The international classification conundrum of genuine independent contractors versus misclassified de facto employees can be examined through six areas of discussion.

  1. The Four Corners of The Contract An independent contractor by definition is party to a contract with a principal. There is a persistent myth of the “killer app” contractor agreement — the perfectly drafted form containing all a local jurisdiction’s legally blessed boilerplate provisions, all its bells and whistles and all the right magic words that shield the parties’ designation as an independent contractor.
But few, if any, legal systems defer to parties’ own classification as contractor and principal. Laws most everywhere elevate substance over form to scrutinize the parties’ actual relationship. This reduces the contractor agreement document to a mere starting point in the classification analysis.

The 2007 British employment tribunal decision Ministry of Defence Dental Services v. Kettle reaffirms the near-universal rule that these cases require looking “outside the four corners” of the parties’ agreement.

Of course, where the text of a poorly-drafted contractor agreement betrays a misclassification, then a nominal contractor should be regarded as a de facto employee. But where the contract makes the parties’ independent contractor relationship seem airtight, the analysis merely shifts to the facts of the parties’ actual relationship.
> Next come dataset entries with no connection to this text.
(** * The page-rendering worker (apps/playwright-service/main.py)

    A shallow embedding of the [/html] endpoint of the Playwright service:
    the module-level configuration read from the environment, the request
    model, the browser engine as an oracle of call outcomes, and the
    handler [root] written in a state-and-exception monad over a world
    that records browsing contexts, the call log, a clock and the files
    on disk; then the startup and shutdown handlers and the two health
    probes over the module-level [browser] variable. *)

From Stdlib Require Import ZArith NArith Bool String Ascii DecimalString Lia.
From Stdlib.Strings Require Import Byte.
From stdpp Require Import gmap strings list.

Local Open Scope string_scope.
Local Open Scope Z_scope.
Local Open Scope list_scope.

(** ** Python values used by the handler *)

Module Py.

(** [str] truthiness: [None] and the empty string are falsy. *)
Definition truthy_str (o : option string) : bool :=
  match o with
  | Some s => negb (String.eqb s "")
  | None => false
  end.

(** [dict] truthiness: [None] and the empty dict are falsy. *)
Definition truthy_dict {A} (o : option (list A)) : bool :=
  match o with
  | Some (_ :: _) => true
  | _ => false
  end.

(** [str.upper] on one character: the letters a-z move to A-Z. *)
Definition upper_ascii (c : ascii) : ascii :=
  let n := N_of_ascii c in
  if ((97 <=? n) && (n <=? 122))%N then ascii_of_N (n - 32) else c.
(* ===== verification/_CoqProject ===== *)
-Q . S2P
Prelude.v
Php.v
InvDb.v
InvApp.v
MyBit.v
Bitmap.v
ByteOrder.v
LifoBuffer.v
TypeInt.v
Privilege.v
SqlList.v
PList.v
IList.v
ErrorMsg.v
SqlString.v
SelArg.v
ILink.v
BasicTypes.v
ThreadCache.v
TranxAlloc.v
HashFilo.v
MyTime.v
Sec6.v
Temporal.v
Doubles.v
Mbr.v
LexStream.v
BoundedQueue.v
Arrays.v
Xid.v
Handler.v
WindowFunc.v
Mdl.v
QueryTables.v
Session.v
JsonWriter.v
AutoInc.v
Diagnostics.v
CommitOrder.v
FixedBin.v
Filesort.v
Statistics.v
Decimal.v
LexTypes.v
TypeAttrs.v
JoinCache.v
Even so, there are a few classification issues that affect the drafting of an overseas independent contractor agreement:

Special jurisdictions: Courts most everywhere look beyond the four corners of an agreement to assess the legitimacy of contractor status, but a handful of countries give substantial weight to certain special provisions, which become vital. For example, in India an independent contractor agreement should say the contractor has a “permanent tax account number” and withholds and pays his own taxes.

In Israel, an independent contractor agreement should note that the contractor has registered as a self-employed “consultant” and in Russia the agreement should say the contractor has registered as an “individual entrepreneur.

An independent contractor agreement in Turkey should expressly invoke the Turkish Code of Obligations and in Indonesia, the Indonesian Civil Code, rather than those countries’ labor codes.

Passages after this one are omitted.